What the task asks.
Check every line of the data for the string "Hticks" and copy the ones that have it.
#### Input material
Lemma safe_mark_free w0 sb b w :
  crashed w0 (w_img w) → bitmap_inv sb w → 31 ≤ b < MAX_BLOCKS → crash_safe (crashed w0) (mark_free sb b) w.
Proof.
  intros Hcr Hi Hb. eapply safe_typed; [apply ty_mark_free_meta; [exact (bitmap_good sb w Hi)|lia]| |exact Hcr|].
  - apply disk_typed; [apply Hi|apply (cr_size Hcr)].
  - intros j e. apply crashed_meta.
Qed.

Lemma safe_free_blocks sb i w blk :
  freeable sb i w blk → is_u64 (img_size (w_img w)) →
  crash_safe (crashed w) (SimpleFS.free_blocks sb i) w.
Proof.
  intros Hfb Hs. unfold SimpleFS.free_blocks.
  apply (safe_for_each _ (λ pre sb' w', freed (blk <$> pre) sb w sb' w' ∧ crashed w (w_img w'))).
  - split; [by apply freed_nil, Hfb|]. by apply (kept_start _ sb), Hs; apply Hfb.
  - by intros pre sb' w' [_ ?].
  - intros pre k post sb1 w1 Heq [Hf Hcr].
    destruct (freeable_step _ _ _ _ _ _ _ _ _ Hfb Heq Hf) as (Hb & Hget & sb2 & w2 & Hrun & Hf2).
    pose proof (safe_mark_free w sb1 (blk k) w1 Hcr (fr_inv _ _ _ _ _ Hf) Hb) as Hsafe. split.
    + eapply safe_bind_silent; [exact Hget|apply ty_get_block, Hfb|by apply disk_typed, (cr_size Hcr); apply Hf
        |exact Hcr|exact Hsafe].
    + wp_step Hget. eapply wp_intro; [exact Hrun|]. split; [done|]. by eapply safe_done.
Qed.

(** [unlink] frees the blocks of a file and its indirect block. *)
Lemma safe_free_file {A} (C : image → Prop) (f : SuperBlock → prog A) sb w c i :
  consistent None sb w → c ∈ inode_numbers → live None sb w c = Some i → ¬ is_dir i →
  is_u64 (img_size (w_img w)) → (∀ j, crashed w j → C j) →
  (∀ sb' w' l, freed l sb w sb' w' → (∀ b, b ∈ l ↔ b ∈ owned i w) → crashed w (w_img w') →
     crash_safe C (f sb') w') →
  crash_safe C (sb ← SimpleFS.free_blocks sb i;
    sb ← (if negb (i_indirect_block i =? 0) then mark_free sb (i_indirect_block i) else mret sb); f sb) w.
Proof.
  intros Hc Hcn Hl Hfile Hs HC Hf. pose proof (freeable_file sb w c i Hc Hcn Hl Hfile) as Hfb.
  destruct (run_free_blocks sb i w _ Hfb) as (sb1 & w1 & Hrun1 & Hf1).
  pose proof (safe_free_blocks sb i w _ Hfb Hs) as Hsafe1.
  pose proof (safe_done _ _ _ _ _ Hsafe1 Hrun1) as Hcr1.
  eapply safe_bind; [exact Hrun1|by eapply safe_mono|].
  change (block_at i w <$> seqZ 0 (i_block_count i)) with (file_blocks i w) in Hf1.
  pose proof (freed_indirect _ _ _ _ _ _ Hc Hcn Hl Hfile Hf1) as Hind.
  destruct (negb (i_indirect_block i =? 0)).
  - destruct Hind as (Hr & sb2 & w2 & Hrun2 & Hf2 & Hown).
    pose proof (safe_mark_free w sb1 _ w1 Hcr1 (fr_inv _ _ _ _ _ Hf1) Hr) as Hsafe2.
    eapply safe_bind; [exact Hrun2|by eapply safe_mono|]. by eapply Hf, safe_done.
  - eapply safe_bind; [done|by apply safe_ret, HC|]. by eapply Hf.
Qed.

(** [rmdir] frees the blocks of a directory. *)
Lemma safe_free_dir {A} (C : image → Prop) (f : SuperBlock → prog A) sb w c i :
  consistent None sb w → c ∈ inode_numbers → live None sb w c = Some i → is_dir i →
  is_u64 (img_size (w_img w)) → (∀ j, crashed w j → C j) →
  (∀ sb' w' l, freed l sb w sb' w' → (∀ b, b ∈ l ↔ b ∈ owned i w) → crashed w (w_img w') →
     crash_safe C (f sb') w') →
  crash_safe C (sb ← SimpleFS.free_blocks sb i; f sb) w.
Proof.
  intros Hc Hcn Hl Hdir Hs HC Hf. destruct (freeable_dir sb w c i Hc Hcn Hl Hdir) as [Hfb Hseq].
  destruct (run_free_blocks sb i w _ Hfb) as (sb1 & w1 & Hrun1 & Hf1).
  pose proof (safe_free_blocks sb i w _ Hfb Hs) as Hsafe1.
  eapply safe_bind; [exact Hrun1|by eapply safe_mono|]. eapply Hf; [exact Hf1| |by eapply safe_done].
  unfold owned. by rewrite decide_True, Hseq.
Qed.
End free.

(** ** Clearing an entry *)
Section clear.
Context `{Clock} `{Build} (Hclock : clock_ok).
Implicit Types (sb : SuperBlock) (v w : world) (p c : u32) (name : bytes) (m : gmap bytes u32).

Lemma kept_tick P v (i : image) : kept P v i → kept P (w_tick v) i.
Proof. intros [? ? ? ?]. by constructor. Qed.

(** Writing an inode on the image of a crash. *)
Lemma crashed_put sb sb' v w j :
  crashed v (w_img w) → sb_inode_table_start sb' = sb_inode_table_start sb → disk_ok v →
  inode_ok sb (i_inode_no j) → inode_wf j →
  crashed (put_inode sb j v) (w_img (put_inode sb' j w)).
Proof.
  intros Hcr Ht Hok Hno Hj. pose proof (inode_ok_block _ _ Hno) as Hb. pose proof (inode_offset_range (i_inode_no j)).
  assert (zlen (i_direct_blocks j) = 10) as Hd by apply Hj.
  pose proof (zlen_Inode_to_bytes j Hd) as Hl. change INODE_SIZE with 84 in *.
  destruct (disk_ok_block v (inode_block sb (i_inode_no j)) Hok) as [Hz Hu]. consts.
  unfold put_inode. assert (inode_block sb' (i_inode_no j) = inode_block sb (i_inode_no j)) as ->
    by (unfold inode_block; by rewrite Ht).
  set (b := inode_block sb (i_inode_no j)) in *.
  assert (w_read w b = w_read v b) as -> by (apply (cr_read _ _ _ Hcr); unfold behind_map; lia).
  apply kept_write; [done| |consts; lia]. split; [consts; rewrite zlen_splice; lia|].
  apply Forall_splice; [by apply Inode_to_bytes_u8|done].
Qed.

(** [dir_remove_entry] on an image with the blocks of [v]: the entry is there or not. *)
Lemma safe_remove_name As sb sb' v w p dir name c m :
  consistent None sb v → entries (abs None sb v) p = Some m → live None sb v p = Some dir →
  m !! name = Some c → is_u64 (img_size (w_img v)) →
  crashed v (w_img w) → w_ticks w = w_ticks v → sb_inode_table_start sb' = 6 →
  abs None sb v ∈ As → set_entries p (base.delete name m) (abs None sb v) ∈ As →
  ∃ i' w', run (dir_remove_entry sb' dir name) w = Done (Ok (), i') w' ∧ reaches As (w_img w') ∧
    crash_safe (reaches As) (dir_remove_entry sb' dir name) w.
Proof.
  intros Hc Hp Hl Hm Hsv Hcr Hticks Htab HA HA'.
  destruct (open_dir _ _ _ _ _ Hc Hp) as (dir' & Hpn & Hl' & Hdir & Hdn & Hmap & _).
  assert (dir' = dir) as -> by congruence. pose proof (consistent_table _ _ _ Hc) as Ht.
  destruct (run_remove_name Hclock None sb v p dir name c m Hc Hp Hl Hm) as (i' & v2 & Hrun & Hc2 & Habs2 & _).
  rewrite Hmap in Hm. apply dir_map_Some in Hm as (e & b & off & Hget & _).
  pose proof (dn_ok _ _ _ Hdn) as Hdok. rewrite (run_dir_remove_entry Hclock), Hget in Hrun by done.
  injection Hrun as <- <-.
  destruct (consistent_live _ _ _ _ _ Hc Hpn Hl) as (_ & Hwf & Hno & Hdisk).
  destruct (consistent_number _ _ _ _ Hc Hpn) as (Hnok & Hblk & _).
  pose proof (bi_disk _ _ (cs_inv _ _ _ Hc)) as Hokv.
  destruct (dir_get_elem _ _ _ _ Hget) as [(b' & k & Hb & Hk & Heq)%elem_of_dir_slots _].
  injection Heq as -> -> ->.
  assert (b' ∈ owned_at None sb v p) as Hown by (unfold owned_at, owned; by rewrite Hl, decide_True).
  destruct (owned_range _ _ _ _ _ Hc Hpn Hown) as [Hbr _].
  (* the directory on the image *)
  assert (∀ q, q ∈ dir_blocks dir → w_read w q = w_read v q) as Hreads.
  { intros q Hq. apply (cr_read _ _ _ Hcr). unfold behind_map.
    assert (q ∈ owned_at None sb v p) as Hq' by (unfold owned_at, owned; by rewrite Hl, decide_True).
    destruct (owned_range _ _ _ _ _ Hc Hpn Hq'). lia. }
  assert (disk_ok w) as Hokw by apply (cr_disk _ _ _ Hcr).
  destruct (dir_ok_ext sb sb' dir v w Hdok Hokw) as [Hdokw Hslots]; [congruence|done|].
  assert (dir_get dir w name = dir_get dir v name) as Hgetw by (unfold dir_get; by rewrite Hslots).
  rewrite Hget in Hgetw.
  (* the block with the entry cleared *)
  pose proof (Hreads b' Hb) as Hrb.
  set (d := <[Z.to_nat (k * 34 + 5) := 0]> (w_read v b')) in *.
  destruct (disk_ok_block v b' Hokv) as [Hz Hu].
  assert (is_block d) as Hd by (split; [unfold d; by rewrite zlen_insert|by apply Forall_insert]).
  set (v1 := w_write b' d v). set (w1 := w_write b' d w).
  assert (disk_ok v1) as Hok1 by (apply disk_ok_write; [done|apply Hd..]).
  assert (disk_ok w1) as Hok1' by (apply disk_ok_write; [done|apply Hd..]).
  assert (crashed v1 (w_img w1)) as Hcr1 by (by apply kept_write; [|done|lia]).
  assert (touched dir w1 = touched dir v1) as Htouch by (unfold touched; simpl; by rewrite Hticks).
  assert (clear_slot sb dir b' (k * 34) v = put_inode sb (touched dir v1) (w_tick v1)) as Hv2 by done.
  assert (inode_ok sb (i_inode_no (touched dir v1))) as Hnok1 by (unfold touched; simpl; by rewrite Hno).
  pose proof (touched_wf Hclock dir v1 Hwf) as Hwf1.
  (* the states *)
  assert (reaches As (w_img w)) as HC0.
  { exists sb, v, (abs None sb v). split_and!; [by apply consistent_stage|done|done]. }
  assert (reaches As (w_img w1)) as HC1.
  { apply live_Some in Hl as (_ & _ & Hlink). exists sb, (w_tick v1), (set_entries p (base.delete name m) (abs None sb v)).
    split_and!; [|done|by apply kept_tick].
    apply (stage_unput sb _ dir (touched dir v1));
      [exact Hc2|exact Habs2|exact Hok1| | |by split_and!|done|done|done|exact Hlink];
      change (i_inode_no (touched dir v1)) with (i_inode_no dir); rewrite Hno; [done|].
    apply live_Some. split_and!; [done| |done]. rewrite <-Hdisk.
    apply (disk_inode_write_ne sb v). by apply (owned_not_inode None sb v p). }
  assert (reaches As (w_img (put_inode sb' (touched dir v1) (w_tick w1)))) as HC2.
  { exists sb, (clear_slot sb dir b' (k * 34) v), (set_entries p (base.delete name m) (abs None sb v)).
    split_and!; [by rewrite <-Habs2; apply consistent_stage|done|].
    rewrite Hv2. apply (crashed_put sb sb' (w_tick v1) (w_tick w1)); [by apply kept_tick|congruence|exact Hok1|done|done]. }
  assert (run (dir_remove_entry sb' dir name) w = Done (Ok (), touched dir w) (clear_slot sb' dir b' (k * 34) w))
    as Hrunw by (by rewrite (run_dir_remove_entry Hclock), Hgetw).
  assert (clear_slot sb' dir b' (k * 34) w = put_inode sb' (touched dir v1) (w_tick w1)) as Hw2.
  { unfold clear_slot, store_touched. rewrite Hrb. fold d w1. by rewrite Htouch. }
  exists (touched dir w), (clear_slot sb' dir b' (k * 34) w). split; [done|]. split; [by rewrite Hw2|].
  (* the program *)
  pose proof (disk_typed w Hokw (cr_size Hcr)) as Hw. pose proof (disk_typed w1 Hok1' (cr_size Hcr1)) as Hw1.
  unfold dir_remove_entry. consts.
  eapply safe_bind_silent; [apply run_dir_find, Hdokw|by apply ty_dir_find|done|done|]. rewrite Hgetw.
  eapply safe_bind_silent; [apply run_read_block, disk_ok_has; [done|consts; lia]
    |apply ty_read_block; unfold is_u32; lia|done|done|].
  eapply safe_bind_unwrap; [apply set_index_Some; rewrite Hrb; consts; lia|done|]. rewrite Hrb. fold d.
  eapply safe_bind; [apply run_write_block; [apply Hd|unfold is_u32; lia]|by apply safe_write|]. fold w1.
  eapply safe_bind_silent; [by apply run_now|apply ty_current_timestamp|done|done|]. cbv zeta.
  change (set_mtime dir _) with (touched dir w1). rewrite Htouch.
  eapply safe_bind; [apply (run_write_inode sb' (touched dir v1) (w_tick w1))| |by apply safe_ret].
  - exact Hok1'.
  - by destruct Hdokw.
  - by apply inode_wf_direct.
  - apply safe_write_inode; [exact Hok1'|exact (cr_size Hcr1)|by destruct Hdokw|done|exact HC1|exact HC2].
Qed.
End clear.

(** ** [unlink] and [rmdir] *)
Section remove.
Context `{Clock} `{Build} (Hclock : clock_ok).
Implicit Types (sb : SuperBlock) (w : world) (p c : u32) (name : bytes) (m : gmap bytes u32).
########
Answer space.
  intros Hc Hp Hl Hm Hsv Hcr Hticks Htab HA HA'.
  assert (touched dir w1 = touched dir v1) as Htouch by (unfold touched; simpl; by rewrite Hticks).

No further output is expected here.